What is being asked: The result should be every line in the data below that carries the string "components".

Start of The records

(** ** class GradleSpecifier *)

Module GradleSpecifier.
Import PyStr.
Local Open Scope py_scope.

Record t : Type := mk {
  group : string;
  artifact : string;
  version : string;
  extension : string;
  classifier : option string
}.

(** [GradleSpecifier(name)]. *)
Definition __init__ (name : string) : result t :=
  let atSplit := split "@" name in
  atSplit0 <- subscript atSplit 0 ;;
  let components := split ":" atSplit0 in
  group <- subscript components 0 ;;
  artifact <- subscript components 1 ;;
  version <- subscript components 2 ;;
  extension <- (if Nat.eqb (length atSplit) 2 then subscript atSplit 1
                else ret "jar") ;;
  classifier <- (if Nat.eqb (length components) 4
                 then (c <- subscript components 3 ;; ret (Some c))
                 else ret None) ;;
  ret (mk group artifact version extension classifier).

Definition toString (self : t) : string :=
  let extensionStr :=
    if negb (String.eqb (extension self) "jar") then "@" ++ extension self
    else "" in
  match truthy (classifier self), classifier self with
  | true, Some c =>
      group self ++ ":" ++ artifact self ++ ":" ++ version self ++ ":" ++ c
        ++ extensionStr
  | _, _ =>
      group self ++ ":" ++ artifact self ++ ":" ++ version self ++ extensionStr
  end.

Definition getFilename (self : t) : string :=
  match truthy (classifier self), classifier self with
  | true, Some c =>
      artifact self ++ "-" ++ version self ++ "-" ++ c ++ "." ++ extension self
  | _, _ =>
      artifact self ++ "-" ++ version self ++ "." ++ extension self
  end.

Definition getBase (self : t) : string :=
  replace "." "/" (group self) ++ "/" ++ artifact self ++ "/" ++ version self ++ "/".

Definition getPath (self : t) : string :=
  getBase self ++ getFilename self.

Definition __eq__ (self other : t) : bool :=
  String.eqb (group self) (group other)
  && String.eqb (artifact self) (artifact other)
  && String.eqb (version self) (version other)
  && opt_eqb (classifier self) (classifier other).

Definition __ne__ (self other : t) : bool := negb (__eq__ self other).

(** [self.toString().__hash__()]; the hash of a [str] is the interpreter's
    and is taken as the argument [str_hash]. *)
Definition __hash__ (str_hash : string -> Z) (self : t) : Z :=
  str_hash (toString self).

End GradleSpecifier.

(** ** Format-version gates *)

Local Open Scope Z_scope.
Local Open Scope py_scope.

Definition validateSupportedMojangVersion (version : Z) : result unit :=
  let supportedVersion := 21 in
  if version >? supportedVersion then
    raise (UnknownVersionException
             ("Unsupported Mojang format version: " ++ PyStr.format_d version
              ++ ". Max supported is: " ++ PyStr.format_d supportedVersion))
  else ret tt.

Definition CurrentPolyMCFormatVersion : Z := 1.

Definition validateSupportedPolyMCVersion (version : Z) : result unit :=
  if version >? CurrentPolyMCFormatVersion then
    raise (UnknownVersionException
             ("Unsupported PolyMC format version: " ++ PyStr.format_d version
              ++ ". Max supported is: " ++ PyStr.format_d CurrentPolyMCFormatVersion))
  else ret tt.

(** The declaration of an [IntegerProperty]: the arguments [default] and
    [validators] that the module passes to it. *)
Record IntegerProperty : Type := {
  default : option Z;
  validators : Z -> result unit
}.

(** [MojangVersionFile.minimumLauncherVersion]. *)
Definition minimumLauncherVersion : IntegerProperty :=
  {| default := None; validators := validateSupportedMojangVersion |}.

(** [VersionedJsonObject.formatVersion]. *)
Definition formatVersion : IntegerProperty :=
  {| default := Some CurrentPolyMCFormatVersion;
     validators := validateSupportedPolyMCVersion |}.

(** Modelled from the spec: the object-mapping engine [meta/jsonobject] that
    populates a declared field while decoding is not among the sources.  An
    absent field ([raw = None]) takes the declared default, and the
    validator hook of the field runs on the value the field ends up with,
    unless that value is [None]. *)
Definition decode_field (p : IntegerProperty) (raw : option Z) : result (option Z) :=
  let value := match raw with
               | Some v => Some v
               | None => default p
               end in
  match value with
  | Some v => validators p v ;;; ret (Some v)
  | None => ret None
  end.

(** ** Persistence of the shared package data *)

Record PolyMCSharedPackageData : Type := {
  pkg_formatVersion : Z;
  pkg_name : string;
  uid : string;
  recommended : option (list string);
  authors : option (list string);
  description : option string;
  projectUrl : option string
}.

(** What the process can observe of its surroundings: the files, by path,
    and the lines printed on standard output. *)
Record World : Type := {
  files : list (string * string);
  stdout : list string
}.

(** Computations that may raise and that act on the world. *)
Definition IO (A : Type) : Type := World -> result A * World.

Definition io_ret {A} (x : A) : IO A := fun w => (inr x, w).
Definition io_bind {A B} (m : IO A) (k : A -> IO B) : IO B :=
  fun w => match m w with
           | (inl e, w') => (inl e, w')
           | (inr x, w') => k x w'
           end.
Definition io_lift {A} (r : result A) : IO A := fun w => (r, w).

End of The records

Response area:
  let components := split ":" atSplit0 in
  group <- subscript components 0 ;;
  artifact <- subscript components 1 ;;
  version <- subscript components 2 ;;
  classifier <- (if Nat.eqb (length components) 4
                 then (c <- subscript components 3 ;; ret (Some c))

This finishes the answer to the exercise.